Content starts

(** * The content-generation pipeline: agents and orchestrator

    A shallow embedding of the Python sources
      - [src/agents/base_agent.py]      (module [BaseAgent])
      - [src/agents/research_agent.py]  (module [ResearchAgent])
      - [src/agents/script_agent.py]    (module [ScriptAgent])
      - [src/agents/voice_agent.py]     (module [VoiceAgent])
      - [src/agents/visual_agent.py]    (module [VisualAgent])
      - [src/agents/editor_agent.py]    (module [EditorAgent])
      - [src/main.py]                   (modules [ContentGenerator], [Main])
    followed by the theorems about them.

    Python values are an inductive type, dictionaries are insertion-ordered
    association lists, exceptions are an explicit result type, log records
    and orchestrator events are written to a trace. *)

From Stdlib Require Import List String Ascii ZArith Bool Lia PeanoNat.
From Stdlib Require Import Floats DecimalString DecimalNat.
From ExtLib Require Import Structures.Monad Structures.MonadExc.
Import ListNotations.
Import MonadNotation.
Local Open Scope monad_scope.
Local Open Scope list_scope.
Local Open Scope string_scope.

Set Implicit Arguments.
#[local] Set Warnings "-register-all".
#[local] Set Warnings "-abstract-large-number".

(* ===================================================================== *)
(** * Python values, exceptions and built-ins                             *)
(* ===================================================================== *)

Module Py.

(** Exceptions.  [KeyError] to [Exception] are classes derived from
    Python's [Exception]; [KeyboardInterrupt], [SystemExit],
    [GeneratorExit] and [asyncio.CancelledError] are derived from
    [BaseException] only. *)
Inductive exn : Type :=
| KeyError (key : string)
| TypeError (msg : string)
| AttributeError (msg : string)
| ZeroDivisionError (msg : string)
| OverflowError (msg : string)
| OSError (msg : string)
| Exception (msg : string)
| KeyboardInterrupt (msg : string)
| SystemExit (msg : string)
| GeneratorExit (msg : string)
| CancelledError (msg : string).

Content ends

◆ **Work required**: Please copy out every line in the listing that has the string "KeyboardInterrupt".

◆ **Response below**:
    Python's [Exception]; [KeyboardInterrupt], [SystemExit],
| KeyboardInterrupt (msg : string)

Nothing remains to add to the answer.